• _Data extracted from a collection_
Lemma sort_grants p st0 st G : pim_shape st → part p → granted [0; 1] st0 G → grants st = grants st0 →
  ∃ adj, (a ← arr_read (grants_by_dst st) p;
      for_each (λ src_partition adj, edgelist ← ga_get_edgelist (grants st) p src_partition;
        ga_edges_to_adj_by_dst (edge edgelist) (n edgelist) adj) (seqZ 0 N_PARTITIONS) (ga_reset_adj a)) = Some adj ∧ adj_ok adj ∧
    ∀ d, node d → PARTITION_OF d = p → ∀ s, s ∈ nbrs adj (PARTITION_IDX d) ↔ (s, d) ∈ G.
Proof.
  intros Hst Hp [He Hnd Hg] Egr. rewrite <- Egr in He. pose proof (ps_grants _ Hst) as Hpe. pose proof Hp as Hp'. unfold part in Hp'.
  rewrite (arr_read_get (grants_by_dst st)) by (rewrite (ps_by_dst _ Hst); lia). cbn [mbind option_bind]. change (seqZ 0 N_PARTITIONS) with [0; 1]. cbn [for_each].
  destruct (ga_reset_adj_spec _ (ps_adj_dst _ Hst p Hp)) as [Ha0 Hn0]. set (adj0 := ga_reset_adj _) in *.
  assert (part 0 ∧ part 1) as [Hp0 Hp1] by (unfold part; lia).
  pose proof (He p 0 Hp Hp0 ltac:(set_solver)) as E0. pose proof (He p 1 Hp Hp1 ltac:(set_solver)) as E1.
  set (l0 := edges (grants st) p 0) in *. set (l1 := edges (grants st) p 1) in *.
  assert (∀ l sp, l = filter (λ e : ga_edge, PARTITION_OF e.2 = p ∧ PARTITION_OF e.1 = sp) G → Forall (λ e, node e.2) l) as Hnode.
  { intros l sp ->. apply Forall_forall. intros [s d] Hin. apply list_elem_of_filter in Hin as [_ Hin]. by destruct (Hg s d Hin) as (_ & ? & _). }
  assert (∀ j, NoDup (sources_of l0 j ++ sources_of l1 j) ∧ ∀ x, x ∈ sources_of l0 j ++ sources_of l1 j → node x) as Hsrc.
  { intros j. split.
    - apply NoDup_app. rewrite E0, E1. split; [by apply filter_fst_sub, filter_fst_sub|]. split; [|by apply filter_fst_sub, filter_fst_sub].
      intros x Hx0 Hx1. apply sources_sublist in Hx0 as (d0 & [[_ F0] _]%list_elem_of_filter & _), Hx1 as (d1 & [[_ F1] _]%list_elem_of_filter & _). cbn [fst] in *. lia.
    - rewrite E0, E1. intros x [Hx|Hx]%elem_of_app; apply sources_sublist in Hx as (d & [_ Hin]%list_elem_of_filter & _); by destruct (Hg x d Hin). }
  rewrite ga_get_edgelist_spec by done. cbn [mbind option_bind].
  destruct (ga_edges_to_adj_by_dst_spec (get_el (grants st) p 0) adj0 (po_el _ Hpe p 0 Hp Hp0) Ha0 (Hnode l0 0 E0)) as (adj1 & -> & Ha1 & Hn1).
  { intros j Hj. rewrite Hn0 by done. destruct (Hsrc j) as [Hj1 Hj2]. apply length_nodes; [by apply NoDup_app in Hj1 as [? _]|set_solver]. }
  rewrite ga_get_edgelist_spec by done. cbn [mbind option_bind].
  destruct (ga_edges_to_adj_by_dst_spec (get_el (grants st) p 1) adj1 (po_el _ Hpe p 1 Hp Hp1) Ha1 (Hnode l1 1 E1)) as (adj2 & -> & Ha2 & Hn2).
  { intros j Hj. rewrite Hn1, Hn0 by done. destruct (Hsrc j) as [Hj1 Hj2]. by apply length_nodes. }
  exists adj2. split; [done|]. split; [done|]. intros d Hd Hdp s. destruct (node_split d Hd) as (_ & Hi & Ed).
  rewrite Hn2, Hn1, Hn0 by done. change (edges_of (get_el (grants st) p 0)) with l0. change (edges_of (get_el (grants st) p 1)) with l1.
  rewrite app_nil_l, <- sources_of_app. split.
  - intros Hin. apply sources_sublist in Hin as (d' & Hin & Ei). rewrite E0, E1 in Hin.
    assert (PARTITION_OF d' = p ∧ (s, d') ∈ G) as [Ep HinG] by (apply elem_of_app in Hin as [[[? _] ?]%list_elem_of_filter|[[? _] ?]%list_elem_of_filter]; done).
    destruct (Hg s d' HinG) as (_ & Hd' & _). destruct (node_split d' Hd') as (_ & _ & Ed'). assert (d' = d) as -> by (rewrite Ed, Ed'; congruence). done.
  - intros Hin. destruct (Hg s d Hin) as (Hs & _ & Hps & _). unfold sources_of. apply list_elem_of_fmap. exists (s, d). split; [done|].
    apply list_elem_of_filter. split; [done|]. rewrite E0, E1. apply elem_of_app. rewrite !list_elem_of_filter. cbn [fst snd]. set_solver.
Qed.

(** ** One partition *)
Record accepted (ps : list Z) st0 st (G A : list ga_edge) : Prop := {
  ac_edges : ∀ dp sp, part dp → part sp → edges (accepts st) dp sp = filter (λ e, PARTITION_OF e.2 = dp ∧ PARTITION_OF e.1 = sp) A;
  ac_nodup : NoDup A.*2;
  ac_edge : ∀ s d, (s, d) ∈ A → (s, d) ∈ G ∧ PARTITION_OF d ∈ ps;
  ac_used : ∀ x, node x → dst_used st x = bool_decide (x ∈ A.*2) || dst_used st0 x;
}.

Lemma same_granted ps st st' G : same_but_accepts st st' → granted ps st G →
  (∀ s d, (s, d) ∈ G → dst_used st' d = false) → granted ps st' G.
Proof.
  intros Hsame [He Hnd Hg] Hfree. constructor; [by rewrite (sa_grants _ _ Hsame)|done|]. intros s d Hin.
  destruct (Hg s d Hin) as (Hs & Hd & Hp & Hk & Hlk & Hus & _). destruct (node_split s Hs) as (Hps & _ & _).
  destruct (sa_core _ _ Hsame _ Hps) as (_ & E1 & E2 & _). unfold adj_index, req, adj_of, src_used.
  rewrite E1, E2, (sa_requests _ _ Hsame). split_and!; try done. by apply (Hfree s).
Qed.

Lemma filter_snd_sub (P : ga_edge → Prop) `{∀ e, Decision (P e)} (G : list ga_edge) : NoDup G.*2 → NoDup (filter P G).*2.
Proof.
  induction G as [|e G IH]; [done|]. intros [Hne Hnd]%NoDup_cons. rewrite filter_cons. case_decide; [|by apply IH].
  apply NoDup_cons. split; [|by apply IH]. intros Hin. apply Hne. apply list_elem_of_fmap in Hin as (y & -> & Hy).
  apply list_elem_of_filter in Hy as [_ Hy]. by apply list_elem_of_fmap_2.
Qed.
...
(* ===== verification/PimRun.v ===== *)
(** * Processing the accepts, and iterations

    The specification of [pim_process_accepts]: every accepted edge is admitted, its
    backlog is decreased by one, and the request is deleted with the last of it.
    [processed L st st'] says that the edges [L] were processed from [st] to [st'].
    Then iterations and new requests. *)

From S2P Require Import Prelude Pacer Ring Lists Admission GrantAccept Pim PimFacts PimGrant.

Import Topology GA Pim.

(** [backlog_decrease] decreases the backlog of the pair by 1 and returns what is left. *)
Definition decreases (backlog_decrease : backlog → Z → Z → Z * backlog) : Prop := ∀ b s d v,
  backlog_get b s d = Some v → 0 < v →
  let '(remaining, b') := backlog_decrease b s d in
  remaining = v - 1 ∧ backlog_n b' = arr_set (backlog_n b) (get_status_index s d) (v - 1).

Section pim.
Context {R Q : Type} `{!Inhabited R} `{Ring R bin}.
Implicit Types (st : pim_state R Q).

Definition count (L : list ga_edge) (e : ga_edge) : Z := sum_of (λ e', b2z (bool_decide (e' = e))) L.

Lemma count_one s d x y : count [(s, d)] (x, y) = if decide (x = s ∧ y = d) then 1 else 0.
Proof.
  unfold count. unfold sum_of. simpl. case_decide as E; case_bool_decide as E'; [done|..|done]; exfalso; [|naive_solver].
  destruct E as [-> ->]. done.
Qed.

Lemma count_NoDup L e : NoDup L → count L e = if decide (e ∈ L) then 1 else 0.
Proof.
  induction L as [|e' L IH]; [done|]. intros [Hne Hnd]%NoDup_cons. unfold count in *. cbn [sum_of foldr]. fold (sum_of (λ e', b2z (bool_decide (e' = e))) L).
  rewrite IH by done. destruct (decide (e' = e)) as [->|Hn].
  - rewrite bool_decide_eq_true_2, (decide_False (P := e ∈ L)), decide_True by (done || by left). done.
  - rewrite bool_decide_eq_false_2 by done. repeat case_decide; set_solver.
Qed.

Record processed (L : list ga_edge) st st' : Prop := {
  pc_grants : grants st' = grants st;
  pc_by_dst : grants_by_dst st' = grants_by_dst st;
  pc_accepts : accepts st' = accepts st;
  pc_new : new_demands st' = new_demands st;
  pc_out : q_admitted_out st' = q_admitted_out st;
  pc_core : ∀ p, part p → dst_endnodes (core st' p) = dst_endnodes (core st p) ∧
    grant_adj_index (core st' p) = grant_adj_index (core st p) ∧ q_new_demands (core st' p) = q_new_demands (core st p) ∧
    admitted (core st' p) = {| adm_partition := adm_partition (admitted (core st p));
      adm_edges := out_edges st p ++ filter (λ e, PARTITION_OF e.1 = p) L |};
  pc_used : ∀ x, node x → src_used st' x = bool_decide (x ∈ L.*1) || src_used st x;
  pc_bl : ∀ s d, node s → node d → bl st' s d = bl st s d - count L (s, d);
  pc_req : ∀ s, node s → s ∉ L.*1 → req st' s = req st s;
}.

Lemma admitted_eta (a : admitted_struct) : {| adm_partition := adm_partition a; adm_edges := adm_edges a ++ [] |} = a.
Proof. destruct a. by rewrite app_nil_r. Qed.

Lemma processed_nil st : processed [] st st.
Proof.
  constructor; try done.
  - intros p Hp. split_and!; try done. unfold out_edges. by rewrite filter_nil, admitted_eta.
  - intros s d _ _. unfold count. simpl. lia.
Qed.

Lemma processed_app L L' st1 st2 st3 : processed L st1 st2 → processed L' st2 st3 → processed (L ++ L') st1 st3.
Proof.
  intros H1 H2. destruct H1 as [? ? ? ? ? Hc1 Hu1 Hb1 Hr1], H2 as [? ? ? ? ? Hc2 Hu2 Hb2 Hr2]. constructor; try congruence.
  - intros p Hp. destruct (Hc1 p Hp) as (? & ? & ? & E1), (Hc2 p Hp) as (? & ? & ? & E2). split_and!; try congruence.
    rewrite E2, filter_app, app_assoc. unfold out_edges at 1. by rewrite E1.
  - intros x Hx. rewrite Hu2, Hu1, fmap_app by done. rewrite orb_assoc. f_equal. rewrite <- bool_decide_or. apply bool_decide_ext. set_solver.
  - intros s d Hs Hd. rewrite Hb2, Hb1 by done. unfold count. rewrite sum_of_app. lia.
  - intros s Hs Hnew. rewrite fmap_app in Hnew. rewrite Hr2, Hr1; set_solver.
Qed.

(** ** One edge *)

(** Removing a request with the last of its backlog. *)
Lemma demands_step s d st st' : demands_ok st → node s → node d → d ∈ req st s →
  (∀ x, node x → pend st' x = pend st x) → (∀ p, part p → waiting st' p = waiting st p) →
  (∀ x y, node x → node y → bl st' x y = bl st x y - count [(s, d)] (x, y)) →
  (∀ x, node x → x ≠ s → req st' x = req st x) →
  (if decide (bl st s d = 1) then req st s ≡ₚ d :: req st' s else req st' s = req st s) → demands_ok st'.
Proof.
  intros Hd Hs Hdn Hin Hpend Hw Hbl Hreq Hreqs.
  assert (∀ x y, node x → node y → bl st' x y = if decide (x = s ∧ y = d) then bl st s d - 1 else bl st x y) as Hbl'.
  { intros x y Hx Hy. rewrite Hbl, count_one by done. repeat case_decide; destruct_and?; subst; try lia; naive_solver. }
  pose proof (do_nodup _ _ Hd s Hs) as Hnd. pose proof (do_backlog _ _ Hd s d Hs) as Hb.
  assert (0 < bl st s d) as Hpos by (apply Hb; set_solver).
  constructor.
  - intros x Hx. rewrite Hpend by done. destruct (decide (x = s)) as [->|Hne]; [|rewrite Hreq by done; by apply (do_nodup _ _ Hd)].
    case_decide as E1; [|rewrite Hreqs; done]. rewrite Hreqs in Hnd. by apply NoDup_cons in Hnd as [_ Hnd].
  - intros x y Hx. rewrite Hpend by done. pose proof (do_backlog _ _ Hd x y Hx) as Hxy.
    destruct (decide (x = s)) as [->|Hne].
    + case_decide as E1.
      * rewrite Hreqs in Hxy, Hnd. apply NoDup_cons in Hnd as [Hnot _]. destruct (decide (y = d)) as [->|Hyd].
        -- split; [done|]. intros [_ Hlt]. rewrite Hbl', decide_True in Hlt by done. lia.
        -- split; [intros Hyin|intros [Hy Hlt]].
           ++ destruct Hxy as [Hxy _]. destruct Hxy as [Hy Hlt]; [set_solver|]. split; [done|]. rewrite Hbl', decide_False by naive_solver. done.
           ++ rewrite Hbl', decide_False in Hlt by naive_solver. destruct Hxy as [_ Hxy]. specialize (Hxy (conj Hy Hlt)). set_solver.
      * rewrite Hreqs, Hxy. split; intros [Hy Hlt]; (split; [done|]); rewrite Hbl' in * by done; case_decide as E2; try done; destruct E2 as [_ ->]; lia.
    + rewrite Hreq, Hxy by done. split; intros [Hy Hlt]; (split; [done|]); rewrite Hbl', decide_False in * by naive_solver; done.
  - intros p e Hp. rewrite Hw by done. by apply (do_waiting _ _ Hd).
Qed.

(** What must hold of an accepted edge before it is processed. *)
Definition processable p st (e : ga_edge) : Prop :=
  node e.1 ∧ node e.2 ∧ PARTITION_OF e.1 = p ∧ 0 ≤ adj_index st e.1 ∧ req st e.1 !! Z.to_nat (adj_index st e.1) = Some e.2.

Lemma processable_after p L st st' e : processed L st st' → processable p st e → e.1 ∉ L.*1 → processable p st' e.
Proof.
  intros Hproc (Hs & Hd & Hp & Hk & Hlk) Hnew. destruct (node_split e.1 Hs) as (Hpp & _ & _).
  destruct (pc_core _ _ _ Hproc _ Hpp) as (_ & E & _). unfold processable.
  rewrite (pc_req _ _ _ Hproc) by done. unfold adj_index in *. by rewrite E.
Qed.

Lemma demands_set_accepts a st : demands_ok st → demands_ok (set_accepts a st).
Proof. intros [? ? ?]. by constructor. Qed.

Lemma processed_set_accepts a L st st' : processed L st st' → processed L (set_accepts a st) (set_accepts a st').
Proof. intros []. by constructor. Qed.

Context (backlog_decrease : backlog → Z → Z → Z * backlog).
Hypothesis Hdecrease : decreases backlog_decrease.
---
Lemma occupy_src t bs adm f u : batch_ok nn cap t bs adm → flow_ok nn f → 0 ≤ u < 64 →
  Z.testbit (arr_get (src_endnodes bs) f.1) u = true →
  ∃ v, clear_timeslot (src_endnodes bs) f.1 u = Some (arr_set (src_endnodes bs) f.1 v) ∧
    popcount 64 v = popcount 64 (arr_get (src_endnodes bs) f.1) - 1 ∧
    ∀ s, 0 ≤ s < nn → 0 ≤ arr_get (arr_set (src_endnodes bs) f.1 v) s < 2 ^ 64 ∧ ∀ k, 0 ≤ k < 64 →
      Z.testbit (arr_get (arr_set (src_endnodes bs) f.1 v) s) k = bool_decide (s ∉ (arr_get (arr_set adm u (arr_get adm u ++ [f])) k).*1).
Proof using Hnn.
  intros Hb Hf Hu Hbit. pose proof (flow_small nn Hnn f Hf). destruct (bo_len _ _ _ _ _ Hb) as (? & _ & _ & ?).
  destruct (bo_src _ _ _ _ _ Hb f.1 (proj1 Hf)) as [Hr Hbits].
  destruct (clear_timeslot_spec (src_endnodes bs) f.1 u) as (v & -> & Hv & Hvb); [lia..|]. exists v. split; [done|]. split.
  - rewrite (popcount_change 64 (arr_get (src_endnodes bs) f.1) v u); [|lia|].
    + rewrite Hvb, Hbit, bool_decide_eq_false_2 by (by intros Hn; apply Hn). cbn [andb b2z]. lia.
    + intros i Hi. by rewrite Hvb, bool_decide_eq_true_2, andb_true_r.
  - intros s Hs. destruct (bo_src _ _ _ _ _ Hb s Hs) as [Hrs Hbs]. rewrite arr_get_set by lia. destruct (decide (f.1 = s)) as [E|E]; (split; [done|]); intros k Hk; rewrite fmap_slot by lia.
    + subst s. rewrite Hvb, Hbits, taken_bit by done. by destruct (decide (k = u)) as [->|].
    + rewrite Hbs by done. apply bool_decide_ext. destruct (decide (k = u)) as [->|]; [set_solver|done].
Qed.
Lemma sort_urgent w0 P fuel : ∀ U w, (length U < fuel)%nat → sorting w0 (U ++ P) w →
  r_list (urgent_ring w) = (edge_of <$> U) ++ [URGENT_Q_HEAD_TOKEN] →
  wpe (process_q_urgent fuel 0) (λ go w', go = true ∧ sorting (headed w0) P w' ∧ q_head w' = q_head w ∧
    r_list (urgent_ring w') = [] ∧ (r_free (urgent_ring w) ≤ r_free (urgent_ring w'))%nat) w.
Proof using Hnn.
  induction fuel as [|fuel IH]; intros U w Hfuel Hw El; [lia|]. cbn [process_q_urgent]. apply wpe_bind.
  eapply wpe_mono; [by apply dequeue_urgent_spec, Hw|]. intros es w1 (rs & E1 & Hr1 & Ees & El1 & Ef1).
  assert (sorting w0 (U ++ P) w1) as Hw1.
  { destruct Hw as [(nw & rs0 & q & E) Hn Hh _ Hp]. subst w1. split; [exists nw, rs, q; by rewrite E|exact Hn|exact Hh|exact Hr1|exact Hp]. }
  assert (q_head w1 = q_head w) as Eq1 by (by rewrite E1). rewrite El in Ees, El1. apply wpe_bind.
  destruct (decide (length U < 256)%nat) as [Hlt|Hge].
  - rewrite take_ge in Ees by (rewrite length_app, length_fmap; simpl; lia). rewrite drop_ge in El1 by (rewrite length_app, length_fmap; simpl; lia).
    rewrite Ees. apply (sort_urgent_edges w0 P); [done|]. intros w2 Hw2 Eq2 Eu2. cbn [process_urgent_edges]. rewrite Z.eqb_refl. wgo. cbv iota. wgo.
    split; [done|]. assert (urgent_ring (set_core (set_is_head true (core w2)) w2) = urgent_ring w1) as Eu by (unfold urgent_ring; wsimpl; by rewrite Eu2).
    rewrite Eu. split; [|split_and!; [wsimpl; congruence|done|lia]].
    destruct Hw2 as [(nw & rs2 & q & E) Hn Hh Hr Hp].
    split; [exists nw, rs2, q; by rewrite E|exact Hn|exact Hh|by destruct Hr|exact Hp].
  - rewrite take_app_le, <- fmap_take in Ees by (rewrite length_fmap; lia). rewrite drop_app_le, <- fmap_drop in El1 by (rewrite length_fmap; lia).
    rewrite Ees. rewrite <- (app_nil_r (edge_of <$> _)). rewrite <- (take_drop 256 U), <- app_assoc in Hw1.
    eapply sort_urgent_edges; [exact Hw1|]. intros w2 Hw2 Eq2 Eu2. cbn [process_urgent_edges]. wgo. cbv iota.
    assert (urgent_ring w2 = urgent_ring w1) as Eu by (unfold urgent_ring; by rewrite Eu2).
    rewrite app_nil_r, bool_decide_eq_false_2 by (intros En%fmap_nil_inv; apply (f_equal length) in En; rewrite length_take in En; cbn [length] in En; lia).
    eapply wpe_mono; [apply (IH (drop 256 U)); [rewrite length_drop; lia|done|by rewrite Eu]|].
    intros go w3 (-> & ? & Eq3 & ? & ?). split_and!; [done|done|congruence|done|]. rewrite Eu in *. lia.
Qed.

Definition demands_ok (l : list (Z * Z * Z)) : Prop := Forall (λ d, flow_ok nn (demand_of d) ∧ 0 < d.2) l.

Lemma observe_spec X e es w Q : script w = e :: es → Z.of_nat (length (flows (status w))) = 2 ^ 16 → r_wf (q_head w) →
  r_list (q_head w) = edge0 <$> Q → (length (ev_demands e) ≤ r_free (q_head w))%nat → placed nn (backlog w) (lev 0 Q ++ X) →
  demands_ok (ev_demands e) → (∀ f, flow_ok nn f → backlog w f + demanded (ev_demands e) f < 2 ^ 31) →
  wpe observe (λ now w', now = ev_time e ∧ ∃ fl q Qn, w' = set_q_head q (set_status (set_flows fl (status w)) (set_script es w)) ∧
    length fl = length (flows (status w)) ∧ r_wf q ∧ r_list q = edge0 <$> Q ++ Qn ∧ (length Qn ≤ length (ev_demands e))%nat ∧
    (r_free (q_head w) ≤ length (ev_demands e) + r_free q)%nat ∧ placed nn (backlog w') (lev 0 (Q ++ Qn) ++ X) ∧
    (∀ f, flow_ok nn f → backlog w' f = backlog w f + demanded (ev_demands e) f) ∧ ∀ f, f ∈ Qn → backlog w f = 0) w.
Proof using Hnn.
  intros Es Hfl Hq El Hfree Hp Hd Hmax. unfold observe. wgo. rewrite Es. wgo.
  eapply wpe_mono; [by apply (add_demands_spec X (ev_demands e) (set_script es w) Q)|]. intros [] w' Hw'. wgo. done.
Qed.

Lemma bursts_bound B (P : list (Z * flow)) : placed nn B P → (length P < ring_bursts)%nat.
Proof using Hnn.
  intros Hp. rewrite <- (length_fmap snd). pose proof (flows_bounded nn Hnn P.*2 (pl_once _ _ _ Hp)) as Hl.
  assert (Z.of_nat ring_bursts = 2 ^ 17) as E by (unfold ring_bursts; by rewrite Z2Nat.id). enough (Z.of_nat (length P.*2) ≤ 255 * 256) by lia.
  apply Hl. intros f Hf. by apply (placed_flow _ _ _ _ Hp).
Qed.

• _Your assignment_
Please give an exact copy of the lines above, beginning with the line containing "intros l sp" and running through the line containing "- apply NoDup_app.", and of no other lines.

• _The answer_
  { intros l sp ->. apply Forall_forall. intros [s d] Hin. apply list_elem_of_filter in Hin as [_ Hin]. by destruct (Hg s d Hin) as (_ & ? & _). }
  assert (∀ j, NoDup (sources_of l0 j ++ sources_of l1 j) ∧ ∀ x, x ∈ sources_of l0 j ++ sources_of l1 j → node x) as Hsrc.
  { intros j. split.
    - apply NoDup_app. rewrite E0, E1. split; [by apply filter_fst_sub, filter_fst_sub|]. split; [|by apply filter_fst_sub, filter_fst_sub].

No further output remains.